Ikonen-Museum der Stadt Frankfurt - Stiftung Dr. Schmidt-Voigt

 















 

 

Dr. Jörgen Schmidt-Voigt. Der Stifter des Ikonen-Museums

Im Jahr 1964 machte Jörgen Schmidt-Voigt eine Entdeckung aus der eine große Leidenschaft erwuchs: Alexej I., damals Patriarch von Russland, hatte ihn eben durch das Kloster Sagorsk geführt. Da fiel der Blick des bekannten Herzspezialisten auf eine Ikone, die ihn tief bewegte. Sie zeigte die Gottesmutter, die neben dem Bett eines kranken Klerikers steht und ihn aus ihrer entblößten Brust Milch auf das Gesicht spritzt. Die "Heilung eines Klerikers" faszinierte den Arzt aus dem Westen. Alexej I. bemerkte das und er schenkte dem bekannten Mediziner die Ikone. Dieses Erlebnis markiert den Beginn der Sammlerleidenschaft von Jörgen Schmidt-Voigt sein.

Ikone und Medizin

Schmidt-Voigt sammelte in den folgenden Jahrzehnten fast 1000 Ikonen und schrieb mehrere Bücher über die Ikonen. Sein besonderes Augenmerk richtete der ehemalige Chefarzt am Kreiskrankenhaus in Eppstein und später in Bad Soden auf die Verbindung von Medizin und Ikone. Tatsächlich stecken die religiösen Darstellungen der Ikone voller medizinischer Themen. Die Palette reicht von Krankheiten über Kinderlosigkeit und Geburt bis hin zu Transplantationen und psychischen Erkrankungen.

"Ihr sollt nicht Gold noch Silber noch Kupfer in euren Gürteln haben"

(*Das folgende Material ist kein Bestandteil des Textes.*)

(** * worm_scraper: a verification development for [worm_scraper.go]

    The program scrapes a serialised web novel: it classifies the links of a
    table-of-contents page into arcs, fetches every chapter concurrently with a
    bounded number of retries, formats the paragraphs and writes one flat
    Markdown document.

    Go strings are byte sequences; they are modelled by [string] (a sequence
    of 8-bit [ascii] values), so [length] is Go's [len] and every index below
    is a byte index. *)

From Stdlib Require Import Strings.String Strings.Ascii.
From Stdlib Require Import Lists.List Arith.Arith Bool.Bool ZArith.ZArith Lia.
Import ListNotations.

Local Open Scope list_scope.
Local Open Scope string_scope.

(** ** Go strings *)

Module GoString.

(** [strings.HasPrefix(s, prefix)]. *)
Fixpoint HasPrefix (s prefix : string) {struct prefix} : bool :=
  match prefix with
  | EmptyString => true
  | String a p =>
      match s with
      | EmptyString => false
      | String b s' => Ascii.eqb a b && HasPrefix s' p
      end
  end.

(** [s[n:]] when [n <= len(s)] (no bounds check here, see [slice_from]). *)
Fixpoint drop (n : nat) (s : string) : string :=
  match n, s with
  | O, _ => s
  | S _, EmptyString => EmptyString
  | S k, String _ s' => drop k s'
  end.

(** [s[:n]] when [n <= len(s)]. *)
Fixpoint take (n : nat) (s : string) : string :=
  match n, s with
  | O, _ => EmptyString
  | S _, EmptyString => EmptyString
  | S k, String c s' => String c (take k s')
  end.
(** * Complex.js v1.5.0: a shallow embedding and its specification

    The library [src/complex.js] is embedded function by function.

    - A JavaScript number is an IEEE-754 binary64 value: Rocq's primitive
      [float], whose operations are specified bit for bit by [SpecFloat].
      [+ - * /], unary minus, [Math.abs], the comparisons ([===] is [=?]),
      [%], [Math.floor], [Math.ceil] and [Math.round] are fixed by the
      language and modelled exactly; [Math.sqrt] is the IEEE square root,
      as engines compute it.
    - [Math.log], [Math.exp], [Math.cos], [Math.sin], [Math.atan2],
      [Math.pow], [Math.cosh] and [Math.sinh] are left to the engine by the
      language ("implementation-approximated"): they are the fields of the
      class [Math.lib], and every general theorem holds for every engine.
      One concrete engine, [RefMath.engine], computes them with 192-bit
      series and rounds once; it is used where a number has to be shown.
    - [parse] stages its result in the shared scratch object [P]; the
      scratch object is threaded through every call, and an exception
      ([throw "..."]) is a completion carrying the thrown string.
    - A JavaScript string is a [string], one character per code unit
      (code units below 256). The regular expression of [parse] is
      embedded as a matcher on what is left of the string ([RegExp.exec]);
      [parseFloat] reads the longest decimal literal and rounds its exact
      value once, as engines do ([Text.parseFloat]).
    - [ToString] of a number, whose digits the language leaves in part to
      the engine, is the class [NumberToString]; general theorems hold for
      every engine, and [RefNumber.engine] writes the shortest decimal
      that reads back, where a string has to be shown. *)

From Stdlib Require Import Ascii ZArith Bool List Lia Floats String.
Import ListNotations.

Set Warnings "-inexact-float".
Local Open Scope float_scope.

(** ** JavaScript numbers *)

Module JS.

(** [x % y] (Number::remainder): exact, truncating, sign of the dividend. *)
Definition SFrem (x y : spec_float) : spec_float :=
  match x, y with
  | S754_nan, _ | _, S754_nan => S754_nan
  | S754_infinity _, _ => S754_nan
  | _, S754_zero _ => S754_nan
  | S754_zero _, _ => x
  | S754_finite _ _ _, S754_infinity _ => x
  | S754_finite sx mx ex, S754_finite _ my ey =>
      let e := Z.min ex ey in
      let r := Z.rem (Z.pos mx * 2 ^ (ex - e)) (Z.pos my * 2 ^ (ey - e)) in
      binary_normalize prec emax (cond_Zopp sx r) e sx
  end.

Definition rem (x y : float) : float := SF2Prim (SFrem (Prim2SF x) (Prim2SF y)).

(** [isNaN(x)] on a number. *)
Definition isNaN (x : float) : bool := is_nan x.

(** A JavaScript call either completes normally or throws a string. *)
Inductive completion (A : Type) : Type :=
| Normal (a : A)
| Throw (msg : string).
Arguments Normal {A} a.
Arguments Throw {A} msg.

End JS.

Export JS (completion, Normal, Throw).

(** ** The Math object *)

Module Math.

(** The functions whose result the language leaves to the engine. *)
Class lib : Type := {
  log : float -> float;
  exp : float -> float;
  cos : float -> float;
  sin : float -> float;
  atan2 : float -> float -> float;
  pow : float -> float -> float;
  cosh : float -> float;
  sinh : float -> float
}.

Definition abs (x : float) : float := PrimFloat.abs x.
Definition sqrt (x : float) : float := PrimFloat.sqrt x.

(** Rounding to an integer of a finite number [±m·2^e] with [e < 0];
    [q] maps the signed mantissa and the denominator to the integer.
    A zero result keeps the sign of the argument. *)
Definition SFint (q : Z -> Z -> Z) (x : spec_float) : spec_float :=
  match x with
  | S754_finite s m e =>
      if (0 <=? e)%Z then x
      else binary_normalize prec emax (q (cond_Zopp s (Z.pos m)) (2 ^ (- e))%Z) 0 s
  | _ => x
  end.

Definition floor (x : float) : float :=
  SF2Prim (SFint (fun v d => v / d)%Z (Prim2SF x)).
Definition ceil (x : float) : float :=
  SF2Prim (SFint (fun v d => - ((- v) / d))%Z (Prim2SF x)).
(** [Math.round]: nearest integer, a tie goes up. *)
Definition round (x : float) : float :=
  SF2Prim (SFint (fun v d => (2 * v + d) / (2 * d))%Z (Prim2SF x)).

End Math.

(** ** The library *)

(** The two strings the library throws. *)
Definition INVALID_PARAM : string := "Invalid Param".
Definition DIV_BY_ZERO : string := "DIV/0".

(** [var EPSILON = 1e-16] *)
Definition EPSILON : float := 1e-16.

(** A [Complex] object: its two own properties. *)
Record complex : Type := mkComplex { re : float; im : float }.

(** [var P = {...}]: the scratch object [parse] writes to. *)
Record scratch : Type := mkScratch { P_re : float; P_im : float }.

(** A computation of the library: it reads and writes [P], and completes. *)
Definition Js (A : Type) : Type := scratch -> completion A * scratch.

Definition ret {A} (a : A) : Js A := fun P => (Normal a, P).
Definition throw {A} (msg : string) : Js A := fun P => (Throw msg, P).
Definition bind {A B} (c : Js A) (k : A -> Js B) : Js B :=
  fun P => match c P with
           | (Normal a, P') => k a P'
           | (Throw msg, P') => (Throw msg, P')
           end.
Definition getP : Js scratch := fun P => (Normal P, P).
Definition setP_re (v : float) : Js unit := fun P => (Normal tt, mkScratch v (P_im P)).
Definition setP_im (v : float) : Js unit := fun P => (Normal tt, mkScratch (P_re P) v).

Declare Scope js_scope.
Delimit Scope js_scope with js.
Notation "x <- c ;; k" := (bind c (fun x => k))
  (at level 61, c at next level, right associativity) : js_scope.
Notation "c ;; k" := (bind c (fun _ => k))
  (at level 61, right associativity) : js_scope.
Local Open Scope js_scope.

(** What a call yields, whatever [P] held before it. *)
Definition returns {A} (c : Js A) (a : A) : Prop := forall P, fst (c P) = Normal a.
Definition raises {A} (c : Js A) (msg : string) : Prop := forall P, fst (c P) = Throw msg.
(** * MXQL query validator: a shallow embedding of [mxql/mxql_validator.py]

    The validator is a line-oriented static analyser.  [validate] strips the
    query text, splits it into lines, classifies every line against the
    [COMMANDS] pattern table and then runs syntax, semantic and best-practice
    checks, each of which appends [ValidationIssue]s to [self.issues].

    Text is modelled as [string], i.e. as sequences of 8-bit characters read
    as the code points U+0000..U+00FF; on that range the character classes
    below ([isspace], [isword], [isdigit], case folding) are the ones Python
    uses for [str.strip] and for [\s], [\w], [\d] and [re.IGNORECASE].

    After the validator come [generate_test_query] and
    [_dict_to_json_inline] of [test_query_generator.py], over an arbitrary
    [json.dumps], and [_extract_product_type] of [mxql/category_finder.py]. *)

From Stdlib Require Import String Ascii List Bool Arith NArith Lia DecimalString.
From Stdlib Require Import Sorted Permutation.
Import ListNotations.
Open Scope list_scope.
Open Scope string_scope.

Set Implicit Arguments.

(** ** Characters *)

Definition nl : ascii := "010"%char.
Definition dq : ascii := "034"%char.
Definition sq : ascii := "039"%char.
Definition backslash : ascii := "092"%char.

Definition between (lo hi : nat) (c : ascii) : bool :=
  let n := nat_of_ascii c in Nat.leb lo n && Nat.leb n hi.

(** [str.isspace], which is also the class [\s]. *)
Definition isspace (c : ascii) : bool :=
  between 9 13 c || between 28 32 c
  || Nat.eqb (nat_of_ascii c) 133 || Nat.eqb (nat_of_ascii c) 160.

(** The class [\d]. *)
Definition isdigit (c : ascii) : bool := between 48 57 c.

(** The class [\w]: alphanumeric characters and the underscore. *)
Definition isword (c : ascii) : bool :=
  between 48 57 c || between 65 90 c || between 97 122 c
  || Nat.eqb (nat_of_ascii c) 95
  || Nat.eqb (nat_of_ascii c) 170 || between 178 179 c || Nat.eqb (nat_of_ascii c) 181
  || between 185 186 c || between 188 190 c
  || between 192 214 c || between 216 246 c || between 248 255 c.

Besonders beeindruckt haben den Arzt auch die Anargyroi, die Geldverächter, jene frühchristlichen Ärzte für die das im Matthäus-Evangelium überlieferte Gebot Jesus galt: "Macht Kranke gesund, weckt Tote auf, reinigt Aussätzige, treibt böse Geister aus. Ihr sollt nicht Gold noch Silber noch Kupfer in euren Gürteln haben."Auch Schmidt-Voigt wollte sein Helfen in erster Linie als Akt der Nächstenliebe verstanden wissen. Von vielen seiner russischen Patienten nahm er kein Geld. Manch einer schenkte ihm aber zum Dank eine Ikone, so etwa der russische Maler Ilja Glasunov, der ihm den Hl. Christophoros Kynokephalos und die Lobpreisung der Gottesmutter anvertraute. Die Sammlung des Herzspezialisten wuchs stetig an. Auch durch den gezielten Ankauf des Arztes. Dieser Erwerb habe ihn vor "unredlichem Leben in Saus und Braus, vor Alkohol und Zigaretten, vor dem Häus´chen in Tessin" beschützt, sagt Schmidt-Voigt heute etwas verschmitzt.

Der Stadt Frankfurt die Sammlung vermacht


Das Jahr 1986 war ein Wendepunkt im Leben des Mediziners. Der Arzt erkrankte schwer. Kurz vor der entscheidenden Operation vermachte er seine Sammlung der Stadt Frankfurt, die die Exponate im neu gegründeten Ikonen-Museum ansiedelte. Heute ist nicht nur Schmidt-Voigt wohl auf, sondern auch das Museum. Zusammen mit der neuen Dauerleihgabe aus dem Berliner Skulpturensammlung und Museum für Byzantinische Kunst besitzt das Frankfurter Ikonen-Museum eine der hochwertigsten Ikonen-Sammlungen der westlichen Welt und kann damit seiner Aufgabe, nämlich Brückenschlag zwischen östlicher und westlicher Welt zu sein, in Zukunft noch besser nachkommen. Ganz im Sinne seines Stifters, der sich seine Liebe zu Russland und den Ikonen stets bewahrt hat. Ganz leicht ist ihm die Trennung von ihnen übrigens nicht gefallen. Und doch: die schönste Erinnerung an sie ist für den Stifter der Tag an dem sie im Ikonen-Museum der Öffentlichkeit zugänglich gemacht wurden.

 



akuell: Dr. Schmidt-Voigt hat den "Sergius von Radonesch Orden" erhalten.